Brief: Provide an exact copy of the lines from the beginning of the records through the line that includes "the list. *)", and of no others.

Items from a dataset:
------------------------------------------------

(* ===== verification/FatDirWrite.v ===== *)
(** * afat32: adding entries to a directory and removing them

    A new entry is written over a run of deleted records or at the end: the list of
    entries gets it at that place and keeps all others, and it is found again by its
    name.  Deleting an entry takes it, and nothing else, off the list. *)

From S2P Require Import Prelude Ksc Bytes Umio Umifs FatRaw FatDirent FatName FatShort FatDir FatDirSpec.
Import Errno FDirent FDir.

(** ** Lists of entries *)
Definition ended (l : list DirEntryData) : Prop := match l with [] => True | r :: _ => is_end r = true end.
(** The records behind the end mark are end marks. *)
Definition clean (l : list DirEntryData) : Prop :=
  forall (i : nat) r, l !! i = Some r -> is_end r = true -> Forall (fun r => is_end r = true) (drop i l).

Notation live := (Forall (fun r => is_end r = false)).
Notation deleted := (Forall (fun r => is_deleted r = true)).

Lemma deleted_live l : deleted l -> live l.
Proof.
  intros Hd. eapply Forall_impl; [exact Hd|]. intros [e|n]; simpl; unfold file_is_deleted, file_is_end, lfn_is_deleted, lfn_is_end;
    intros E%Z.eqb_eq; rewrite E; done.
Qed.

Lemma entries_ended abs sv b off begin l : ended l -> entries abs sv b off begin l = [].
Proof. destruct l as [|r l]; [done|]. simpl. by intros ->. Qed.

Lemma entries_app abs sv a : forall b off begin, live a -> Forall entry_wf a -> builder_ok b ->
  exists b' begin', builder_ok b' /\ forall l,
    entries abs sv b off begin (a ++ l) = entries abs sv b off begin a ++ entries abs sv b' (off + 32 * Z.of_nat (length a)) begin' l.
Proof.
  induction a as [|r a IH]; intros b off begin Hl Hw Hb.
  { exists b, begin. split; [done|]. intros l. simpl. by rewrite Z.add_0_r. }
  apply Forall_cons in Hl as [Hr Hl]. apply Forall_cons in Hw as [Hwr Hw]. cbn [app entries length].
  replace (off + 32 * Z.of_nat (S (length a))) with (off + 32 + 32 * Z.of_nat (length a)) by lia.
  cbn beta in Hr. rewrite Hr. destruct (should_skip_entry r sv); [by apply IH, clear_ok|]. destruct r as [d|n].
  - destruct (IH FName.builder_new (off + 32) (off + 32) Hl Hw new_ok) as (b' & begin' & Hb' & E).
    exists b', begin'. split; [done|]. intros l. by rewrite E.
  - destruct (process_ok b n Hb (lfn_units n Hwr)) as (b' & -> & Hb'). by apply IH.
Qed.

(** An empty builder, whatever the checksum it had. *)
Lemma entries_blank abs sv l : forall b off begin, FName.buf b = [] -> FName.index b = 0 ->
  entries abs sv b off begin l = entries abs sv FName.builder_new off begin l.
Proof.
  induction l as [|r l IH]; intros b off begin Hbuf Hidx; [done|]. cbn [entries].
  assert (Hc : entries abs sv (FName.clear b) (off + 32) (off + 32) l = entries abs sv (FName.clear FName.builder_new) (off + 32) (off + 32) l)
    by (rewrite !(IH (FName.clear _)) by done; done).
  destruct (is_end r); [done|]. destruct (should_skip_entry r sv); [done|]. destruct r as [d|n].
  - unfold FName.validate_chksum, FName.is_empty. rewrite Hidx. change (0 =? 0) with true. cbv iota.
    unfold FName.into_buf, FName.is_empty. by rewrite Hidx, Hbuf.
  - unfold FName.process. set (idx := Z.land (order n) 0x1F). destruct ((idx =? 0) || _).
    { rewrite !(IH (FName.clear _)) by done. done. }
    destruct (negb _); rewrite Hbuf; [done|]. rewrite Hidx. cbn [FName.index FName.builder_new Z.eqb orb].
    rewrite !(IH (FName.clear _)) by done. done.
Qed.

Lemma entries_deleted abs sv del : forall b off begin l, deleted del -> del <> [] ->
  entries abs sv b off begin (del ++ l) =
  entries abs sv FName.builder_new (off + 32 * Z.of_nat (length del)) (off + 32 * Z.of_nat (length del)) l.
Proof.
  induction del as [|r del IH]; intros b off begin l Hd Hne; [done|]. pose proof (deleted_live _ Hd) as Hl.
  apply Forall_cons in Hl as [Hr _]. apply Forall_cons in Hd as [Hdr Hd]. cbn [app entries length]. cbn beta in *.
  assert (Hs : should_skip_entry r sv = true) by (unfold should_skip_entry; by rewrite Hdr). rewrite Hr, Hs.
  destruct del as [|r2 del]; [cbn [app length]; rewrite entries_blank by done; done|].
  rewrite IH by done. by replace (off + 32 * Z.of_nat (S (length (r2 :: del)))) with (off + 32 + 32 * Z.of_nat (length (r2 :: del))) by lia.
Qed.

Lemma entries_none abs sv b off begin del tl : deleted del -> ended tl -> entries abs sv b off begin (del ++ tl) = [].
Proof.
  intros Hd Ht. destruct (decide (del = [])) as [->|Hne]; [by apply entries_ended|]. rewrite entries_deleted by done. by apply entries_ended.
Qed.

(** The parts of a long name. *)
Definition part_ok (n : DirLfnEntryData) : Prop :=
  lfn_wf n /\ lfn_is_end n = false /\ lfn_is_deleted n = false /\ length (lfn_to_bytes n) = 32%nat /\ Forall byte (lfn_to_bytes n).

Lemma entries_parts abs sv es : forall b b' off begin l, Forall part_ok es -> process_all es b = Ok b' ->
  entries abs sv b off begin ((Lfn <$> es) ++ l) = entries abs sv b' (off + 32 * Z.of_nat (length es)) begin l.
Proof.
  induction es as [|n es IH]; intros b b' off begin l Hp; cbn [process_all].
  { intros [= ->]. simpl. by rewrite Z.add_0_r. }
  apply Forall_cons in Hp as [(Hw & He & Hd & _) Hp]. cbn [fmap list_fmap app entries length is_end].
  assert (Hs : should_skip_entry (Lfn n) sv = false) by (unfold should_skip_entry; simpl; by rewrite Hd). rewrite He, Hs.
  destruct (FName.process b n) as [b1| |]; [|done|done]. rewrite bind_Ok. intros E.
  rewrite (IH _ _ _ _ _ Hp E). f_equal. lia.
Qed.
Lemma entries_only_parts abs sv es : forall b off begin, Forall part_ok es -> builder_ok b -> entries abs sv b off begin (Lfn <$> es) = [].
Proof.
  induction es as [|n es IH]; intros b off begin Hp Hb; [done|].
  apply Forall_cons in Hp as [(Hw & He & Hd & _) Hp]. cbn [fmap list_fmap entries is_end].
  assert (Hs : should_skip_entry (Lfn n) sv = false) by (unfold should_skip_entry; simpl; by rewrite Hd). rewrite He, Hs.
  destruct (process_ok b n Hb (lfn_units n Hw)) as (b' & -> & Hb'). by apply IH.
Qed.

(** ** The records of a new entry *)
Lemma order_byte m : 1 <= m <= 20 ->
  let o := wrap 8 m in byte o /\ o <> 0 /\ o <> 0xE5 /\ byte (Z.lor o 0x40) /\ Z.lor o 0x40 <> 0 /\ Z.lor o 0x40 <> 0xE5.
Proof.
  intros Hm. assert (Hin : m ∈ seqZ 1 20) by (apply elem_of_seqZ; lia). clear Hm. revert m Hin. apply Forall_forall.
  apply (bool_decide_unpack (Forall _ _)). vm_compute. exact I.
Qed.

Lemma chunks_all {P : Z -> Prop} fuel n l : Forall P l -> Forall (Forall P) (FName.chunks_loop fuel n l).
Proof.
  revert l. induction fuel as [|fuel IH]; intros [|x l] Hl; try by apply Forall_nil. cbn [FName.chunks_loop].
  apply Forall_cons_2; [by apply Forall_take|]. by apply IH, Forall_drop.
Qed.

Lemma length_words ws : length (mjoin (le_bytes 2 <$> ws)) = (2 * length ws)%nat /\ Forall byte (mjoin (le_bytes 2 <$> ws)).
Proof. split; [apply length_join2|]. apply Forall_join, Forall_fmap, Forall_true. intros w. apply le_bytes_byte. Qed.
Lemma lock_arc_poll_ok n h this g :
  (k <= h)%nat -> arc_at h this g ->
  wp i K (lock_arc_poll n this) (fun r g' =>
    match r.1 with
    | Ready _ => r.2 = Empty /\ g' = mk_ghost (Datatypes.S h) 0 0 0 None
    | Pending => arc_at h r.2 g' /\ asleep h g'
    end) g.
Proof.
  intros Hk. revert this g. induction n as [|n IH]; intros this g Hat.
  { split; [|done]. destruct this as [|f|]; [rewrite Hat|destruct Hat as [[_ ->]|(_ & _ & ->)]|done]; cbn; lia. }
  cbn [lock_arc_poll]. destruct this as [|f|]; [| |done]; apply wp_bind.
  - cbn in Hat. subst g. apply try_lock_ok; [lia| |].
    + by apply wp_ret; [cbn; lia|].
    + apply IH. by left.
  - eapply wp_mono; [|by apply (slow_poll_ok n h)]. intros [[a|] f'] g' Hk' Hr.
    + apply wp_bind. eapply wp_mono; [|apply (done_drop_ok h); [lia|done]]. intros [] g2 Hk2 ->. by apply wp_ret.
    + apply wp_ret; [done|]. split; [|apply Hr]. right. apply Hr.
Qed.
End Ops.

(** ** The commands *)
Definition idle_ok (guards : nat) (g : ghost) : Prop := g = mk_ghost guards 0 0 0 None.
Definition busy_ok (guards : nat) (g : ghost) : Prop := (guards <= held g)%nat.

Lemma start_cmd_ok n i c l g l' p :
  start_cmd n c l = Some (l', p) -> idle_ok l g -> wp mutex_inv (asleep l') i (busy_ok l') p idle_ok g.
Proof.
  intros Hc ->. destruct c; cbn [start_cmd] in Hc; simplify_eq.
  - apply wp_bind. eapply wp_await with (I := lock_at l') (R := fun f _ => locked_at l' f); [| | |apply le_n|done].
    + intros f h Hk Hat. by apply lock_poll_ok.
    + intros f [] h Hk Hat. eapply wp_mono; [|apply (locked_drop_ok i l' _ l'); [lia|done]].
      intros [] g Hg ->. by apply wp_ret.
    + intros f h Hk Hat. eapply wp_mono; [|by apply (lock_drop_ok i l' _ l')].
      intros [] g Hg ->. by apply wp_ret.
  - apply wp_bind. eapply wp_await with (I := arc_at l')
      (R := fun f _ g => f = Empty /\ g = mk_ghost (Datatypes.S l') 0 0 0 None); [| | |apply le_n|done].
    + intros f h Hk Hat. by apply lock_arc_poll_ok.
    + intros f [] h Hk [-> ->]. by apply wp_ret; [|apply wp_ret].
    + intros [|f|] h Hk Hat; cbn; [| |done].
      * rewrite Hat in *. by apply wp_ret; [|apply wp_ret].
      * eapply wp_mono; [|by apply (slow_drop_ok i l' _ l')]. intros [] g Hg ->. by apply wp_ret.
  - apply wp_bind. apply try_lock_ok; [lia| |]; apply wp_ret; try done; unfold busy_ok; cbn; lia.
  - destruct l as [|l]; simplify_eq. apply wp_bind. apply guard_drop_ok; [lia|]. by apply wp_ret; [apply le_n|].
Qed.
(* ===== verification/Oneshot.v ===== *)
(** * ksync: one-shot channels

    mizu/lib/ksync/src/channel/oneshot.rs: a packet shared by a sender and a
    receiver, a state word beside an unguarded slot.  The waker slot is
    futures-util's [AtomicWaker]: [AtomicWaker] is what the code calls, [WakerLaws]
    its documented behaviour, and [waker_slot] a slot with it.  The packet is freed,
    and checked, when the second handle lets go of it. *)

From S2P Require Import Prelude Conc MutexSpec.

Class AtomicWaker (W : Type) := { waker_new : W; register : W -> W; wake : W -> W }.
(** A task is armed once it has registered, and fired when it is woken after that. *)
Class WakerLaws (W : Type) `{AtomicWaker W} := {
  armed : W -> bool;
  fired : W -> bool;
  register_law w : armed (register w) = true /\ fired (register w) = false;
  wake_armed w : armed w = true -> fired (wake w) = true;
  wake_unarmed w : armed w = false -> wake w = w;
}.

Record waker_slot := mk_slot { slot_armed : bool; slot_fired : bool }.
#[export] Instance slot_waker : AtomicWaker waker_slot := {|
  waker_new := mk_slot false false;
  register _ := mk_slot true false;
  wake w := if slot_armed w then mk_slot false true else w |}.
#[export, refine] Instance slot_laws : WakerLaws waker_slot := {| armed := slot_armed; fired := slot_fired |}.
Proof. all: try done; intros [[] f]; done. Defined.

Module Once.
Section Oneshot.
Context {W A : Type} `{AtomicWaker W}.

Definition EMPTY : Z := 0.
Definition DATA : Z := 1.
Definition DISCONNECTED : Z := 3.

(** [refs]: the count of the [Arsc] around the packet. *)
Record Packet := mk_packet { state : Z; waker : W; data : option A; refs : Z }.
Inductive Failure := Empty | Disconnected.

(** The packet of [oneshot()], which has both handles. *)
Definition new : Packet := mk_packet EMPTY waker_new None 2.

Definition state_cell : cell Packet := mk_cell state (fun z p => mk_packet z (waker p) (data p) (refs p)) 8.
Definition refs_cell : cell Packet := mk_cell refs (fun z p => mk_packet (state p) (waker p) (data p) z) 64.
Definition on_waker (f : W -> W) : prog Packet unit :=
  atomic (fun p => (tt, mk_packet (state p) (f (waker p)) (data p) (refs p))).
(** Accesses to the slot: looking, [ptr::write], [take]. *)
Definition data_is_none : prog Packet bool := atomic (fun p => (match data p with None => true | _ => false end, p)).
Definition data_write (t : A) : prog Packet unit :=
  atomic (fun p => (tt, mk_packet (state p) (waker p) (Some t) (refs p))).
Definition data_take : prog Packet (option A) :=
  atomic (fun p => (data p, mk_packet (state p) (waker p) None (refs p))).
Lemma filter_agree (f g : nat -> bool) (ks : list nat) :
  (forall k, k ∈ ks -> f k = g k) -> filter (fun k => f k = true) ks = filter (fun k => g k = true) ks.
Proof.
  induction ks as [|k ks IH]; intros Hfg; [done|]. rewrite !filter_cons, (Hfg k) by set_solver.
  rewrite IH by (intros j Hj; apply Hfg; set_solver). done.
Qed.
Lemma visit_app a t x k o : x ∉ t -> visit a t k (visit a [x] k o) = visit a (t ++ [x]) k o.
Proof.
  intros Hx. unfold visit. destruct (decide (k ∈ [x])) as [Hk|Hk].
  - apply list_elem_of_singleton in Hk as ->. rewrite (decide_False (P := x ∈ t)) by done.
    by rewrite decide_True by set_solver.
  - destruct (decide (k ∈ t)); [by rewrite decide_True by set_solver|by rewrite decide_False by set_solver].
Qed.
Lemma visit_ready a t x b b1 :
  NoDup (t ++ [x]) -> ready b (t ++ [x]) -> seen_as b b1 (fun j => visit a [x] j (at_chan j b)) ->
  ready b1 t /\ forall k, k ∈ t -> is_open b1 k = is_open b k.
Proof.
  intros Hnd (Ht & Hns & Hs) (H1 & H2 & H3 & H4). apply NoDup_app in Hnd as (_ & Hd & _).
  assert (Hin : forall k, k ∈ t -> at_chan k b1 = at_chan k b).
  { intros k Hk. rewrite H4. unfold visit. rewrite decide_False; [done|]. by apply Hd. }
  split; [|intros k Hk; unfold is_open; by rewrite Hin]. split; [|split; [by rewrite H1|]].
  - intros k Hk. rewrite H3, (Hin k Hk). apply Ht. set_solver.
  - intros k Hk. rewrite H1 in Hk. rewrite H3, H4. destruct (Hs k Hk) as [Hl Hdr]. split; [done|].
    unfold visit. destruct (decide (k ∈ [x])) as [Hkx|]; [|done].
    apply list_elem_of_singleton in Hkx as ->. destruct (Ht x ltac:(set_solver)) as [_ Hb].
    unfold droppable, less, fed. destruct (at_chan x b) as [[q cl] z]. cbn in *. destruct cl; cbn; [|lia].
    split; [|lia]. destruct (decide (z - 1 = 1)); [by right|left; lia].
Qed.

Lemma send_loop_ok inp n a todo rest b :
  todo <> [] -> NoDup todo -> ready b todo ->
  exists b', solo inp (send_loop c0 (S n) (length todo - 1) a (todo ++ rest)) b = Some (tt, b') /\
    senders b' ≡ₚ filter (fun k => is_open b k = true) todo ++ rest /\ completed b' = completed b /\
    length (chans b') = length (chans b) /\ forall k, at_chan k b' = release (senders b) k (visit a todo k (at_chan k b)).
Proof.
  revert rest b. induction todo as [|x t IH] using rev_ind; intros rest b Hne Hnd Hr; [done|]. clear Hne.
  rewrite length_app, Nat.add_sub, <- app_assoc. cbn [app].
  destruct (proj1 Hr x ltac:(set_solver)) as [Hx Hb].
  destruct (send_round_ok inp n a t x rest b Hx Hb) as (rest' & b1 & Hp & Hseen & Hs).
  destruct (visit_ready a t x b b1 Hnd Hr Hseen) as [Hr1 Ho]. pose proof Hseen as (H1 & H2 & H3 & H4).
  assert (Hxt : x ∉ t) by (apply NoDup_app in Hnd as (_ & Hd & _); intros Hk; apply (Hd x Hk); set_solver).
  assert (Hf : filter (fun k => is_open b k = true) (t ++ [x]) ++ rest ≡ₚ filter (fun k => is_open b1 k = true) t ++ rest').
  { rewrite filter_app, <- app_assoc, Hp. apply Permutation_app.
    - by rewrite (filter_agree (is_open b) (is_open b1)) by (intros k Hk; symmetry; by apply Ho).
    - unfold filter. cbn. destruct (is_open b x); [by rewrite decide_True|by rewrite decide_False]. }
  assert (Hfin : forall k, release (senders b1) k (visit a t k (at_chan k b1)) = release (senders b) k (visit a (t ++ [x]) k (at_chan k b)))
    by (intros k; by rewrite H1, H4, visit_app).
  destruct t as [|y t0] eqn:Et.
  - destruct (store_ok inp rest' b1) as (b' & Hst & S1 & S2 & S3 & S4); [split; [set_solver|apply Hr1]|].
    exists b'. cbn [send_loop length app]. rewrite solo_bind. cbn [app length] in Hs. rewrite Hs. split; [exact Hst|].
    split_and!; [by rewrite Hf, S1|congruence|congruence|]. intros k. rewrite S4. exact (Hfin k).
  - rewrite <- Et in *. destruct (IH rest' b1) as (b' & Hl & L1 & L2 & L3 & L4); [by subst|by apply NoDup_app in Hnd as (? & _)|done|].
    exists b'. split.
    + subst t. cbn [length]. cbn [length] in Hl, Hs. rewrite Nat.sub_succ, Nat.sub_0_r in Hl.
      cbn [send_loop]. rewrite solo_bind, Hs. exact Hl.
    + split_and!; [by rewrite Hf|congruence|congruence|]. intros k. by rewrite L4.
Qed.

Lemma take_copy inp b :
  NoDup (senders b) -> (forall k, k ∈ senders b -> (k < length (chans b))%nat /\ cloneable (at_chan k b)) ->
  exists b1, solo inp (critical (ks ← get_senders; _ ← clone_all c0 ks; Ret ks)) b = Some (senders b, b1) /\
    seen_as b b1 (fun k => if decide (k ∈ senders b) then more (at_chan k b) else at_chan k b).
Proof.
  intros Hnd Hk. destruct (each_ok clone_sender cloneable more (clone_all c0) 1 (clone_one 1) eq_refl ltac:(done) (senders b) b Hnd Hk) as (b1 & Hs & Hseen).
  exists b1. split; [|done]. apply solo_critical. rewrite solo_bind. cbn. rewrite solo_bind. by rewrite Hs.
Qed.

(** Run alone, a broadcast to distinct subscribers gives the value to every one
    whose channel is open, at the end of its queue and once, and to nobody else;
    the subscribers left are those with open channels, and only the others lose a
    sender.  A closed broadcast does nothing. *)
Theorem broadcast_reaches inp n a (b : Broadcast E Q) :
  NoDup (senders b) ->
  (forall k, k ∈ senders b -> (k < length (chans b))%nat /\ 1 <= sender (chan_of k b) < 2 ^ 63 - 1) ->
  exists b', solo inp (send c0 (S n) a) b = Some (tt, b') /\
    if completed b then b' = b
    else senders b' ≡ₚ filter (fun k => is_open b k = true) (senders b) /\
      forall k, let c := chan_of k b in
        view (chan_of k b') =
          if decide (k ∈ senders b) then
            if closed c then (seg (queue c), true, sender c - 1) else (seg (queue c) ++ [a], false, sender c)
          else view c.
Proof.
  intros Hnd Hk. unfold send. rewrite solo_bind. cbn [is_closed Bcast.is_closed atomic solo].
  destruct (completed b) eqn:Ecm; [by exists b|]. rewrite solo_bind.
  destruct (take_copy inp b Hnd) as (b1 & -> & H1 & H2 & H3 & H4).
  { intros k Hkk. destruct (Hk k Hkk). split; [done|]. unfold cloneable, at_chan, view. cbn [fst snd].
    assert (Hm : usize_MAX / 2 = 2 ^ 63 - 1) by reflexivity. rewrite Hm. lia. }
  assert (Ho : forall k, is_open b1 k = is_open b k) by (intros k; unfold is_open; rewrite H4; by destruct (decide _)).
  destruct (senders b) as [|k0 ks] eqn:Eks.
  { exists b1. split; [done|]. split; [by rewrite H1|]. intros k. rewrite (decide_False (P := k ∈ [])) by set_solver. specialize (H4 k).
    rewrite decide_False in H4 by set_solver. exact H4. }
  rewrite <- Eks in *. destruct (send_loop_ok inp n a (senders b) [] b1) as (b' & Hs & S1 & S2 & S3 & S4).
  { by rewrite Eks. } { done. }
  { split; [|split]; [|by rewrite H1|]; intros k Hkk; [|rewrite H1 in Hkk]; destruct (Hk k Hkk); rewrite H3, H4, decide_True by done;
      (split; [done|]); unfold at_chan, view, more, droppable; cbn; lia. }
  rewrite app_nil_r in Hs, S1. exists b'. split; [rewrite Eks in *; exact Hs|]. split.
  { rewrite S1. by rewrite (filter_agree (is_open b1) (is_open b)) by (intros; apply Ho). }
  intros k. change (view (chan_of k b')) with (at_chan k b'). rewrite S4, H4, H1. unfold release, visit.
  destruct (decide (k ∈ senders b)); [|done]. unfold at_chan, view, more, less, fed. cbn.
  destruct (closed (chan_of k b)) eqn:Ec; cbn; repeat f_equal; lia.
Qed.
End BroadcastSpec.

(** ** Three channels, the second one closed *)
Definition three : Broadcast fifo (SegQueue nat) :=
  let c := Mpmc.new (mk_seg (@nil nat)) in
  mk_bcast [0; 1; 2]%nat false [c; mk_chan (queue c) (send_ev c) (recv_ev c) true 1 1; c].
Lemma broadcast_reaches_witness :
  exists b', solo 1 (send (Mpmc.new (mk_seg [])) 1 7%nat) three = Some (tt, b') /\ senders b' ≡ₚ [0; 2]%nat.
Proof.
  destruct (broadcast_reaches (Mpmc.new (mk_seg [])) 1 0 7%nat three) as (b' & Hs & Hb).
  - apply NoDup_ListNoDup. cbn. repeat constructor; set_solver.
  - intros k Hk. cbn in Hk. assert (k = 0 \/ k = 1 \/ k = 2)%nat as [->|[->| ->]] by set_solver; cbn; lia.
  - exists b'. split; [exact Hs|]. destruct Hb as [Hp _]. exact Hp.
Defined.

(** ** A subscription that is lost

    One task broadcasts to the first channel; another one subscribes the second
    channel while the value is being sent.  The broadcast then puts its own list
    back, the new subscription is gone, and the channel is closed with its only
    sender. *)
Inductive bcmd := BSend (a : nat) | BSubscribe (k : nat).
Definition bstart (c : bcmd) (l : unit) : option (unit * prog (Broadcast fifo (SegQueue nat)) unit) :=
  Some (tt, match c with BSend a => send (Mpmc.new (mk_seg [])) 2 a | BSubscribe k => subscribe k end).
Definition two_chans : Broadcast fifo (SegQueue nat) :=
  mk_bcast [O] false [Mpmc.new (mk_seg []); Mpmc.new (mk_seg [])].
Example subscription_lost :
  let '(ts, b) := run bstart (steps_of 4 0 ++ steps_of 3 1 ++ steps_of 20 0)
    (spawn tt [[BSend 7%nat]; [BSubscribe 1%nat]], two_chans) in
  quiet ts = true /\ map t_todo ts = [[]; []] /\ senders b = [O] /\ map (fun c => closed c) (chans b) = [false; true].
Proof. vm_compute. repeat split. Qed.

------------------------------------------------

Answer:
(* ===== verification/FatDirWrite.v ===== *)
(** * afat32: adding entries to a directory and removing them

    A new entry is written over a run of deleted records or at the end: the list of
    entries gets it at that place and keeps all others, and it is found again by its
    name.  Deleting an entry takes it, and nothing else, off the list. *)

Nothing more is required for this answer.